The clinical features and long-term outcome of 21 children with choledochal cyst treated over a 31-year-period is reviewed. All 7 infants ( < 1-year-old) presented with jaundice. Only 3 older children (14%) presented with the classical triad of pain, jaundice and an abdominal mass. Other forms of presentation included pancreatitis (n = 8), cholangitis (n = 3), biliary peritonitis (n = 2) and biliary cirrhosis (n = 2). An incidental diagnosis of a choledochal cyst was made in 3 patients one each with bilateral ureteroceles, renal hypoplasia and meningitis with hepatitis A infection.
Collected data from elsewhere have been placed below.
(** ** Starting *)

(** [RoundManager::start]. *)
Definition rm_start (last_vote_sent : option Vote) : M RoundManager string unit :=
  let* sync_info := m_gets (fun self => bs_sync_info (rm_block_store self)) in
  let* now := get_current_timestamp in
  let* event := on_round (fun rs => process_certificates rs sync_info now) in
  let* new_round_event := m_lift (expect event) in
  run* (match last_vote_sent with Some vote => on_round (fun rs => (record_vote rs vote, tt, [])) | None => m_ret tt end) in
  m_ignore (process_new_round_event new_round_event).

(** ** Recovering from peers *)

(** [RecoveryManager]: when the blocks cannot be recovered from the storage, the first
    certificates that come in are used to fetch them. *)
Record RecoveryManager := mkRecoveryManager { rec_epoch_state : EpochState; rec_last_committed_round : Z; rec_others : C * P * N }.

Definition recovery_sync_up (sync_info : SyncInfo) (peer : Author) : M RecoveryManager string RecoveryData := fun self =>
  match (_ ← sync_info_verify sync_info (es_verifier (rec_epoch_state self));
         _ ← ensure (rec_last_committed_round self <? highest_round sync_info) "Received sync info has lower round number than committed block"%string;
         ensure (si_epoch sync_info =? es_epoch (rec_epoch_state self)) "Received sync info is in different epoch than committed block"%string) with
  | Ok _ =>
    let '(others, r) := fast_forward_sync gen_range (highest_commit_cert sync_info) peer (rec_others self) in
    (mkRecoveryManager (rec_epoch_state self) (rec_last_committed_round self) others, r)
  | Err e => (self, Err e)
  | Panic => (self, Panic)
  end.
Definition recovery_process_proposal_msg (proposal_msg : ProposalMsg) : M RecoveryManager string RecoveryData :=
  let* author := m_lift (proposer proposal_msg) in
  recovery_sync_up (pm_sync_info proposal_msg) author.
Definition recovery_process_vote_msg (vote_msg : VoteMsg) : M RecoveryManager string RecoveryData :=
  recovery_sync_up (vm_sync_info vote_msg) (vote_author (vm_vote vote_msg)).
End RoundManager.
An elevated serum amylase (SA: mean = 1005 U/L) and intraoperative bile amylase (BA: mean = 16,902 U/L) was observed in all 8 children with pancreatitis. Complete excision of the choledochal cyst with Roux-en-Y hepaticojejunostomy was the primary operative procedure in 18 patients. The remaining patients underwent cystoduodenostomy (n = 2) and cystojejunostomy (n = 1). Recurrent cholangitis and stricture formation complicated cyst enterostomies. In comparison cyst excision with Roux-en-Y hepaticojejunostomy gave excellent long-term results with minimal complication.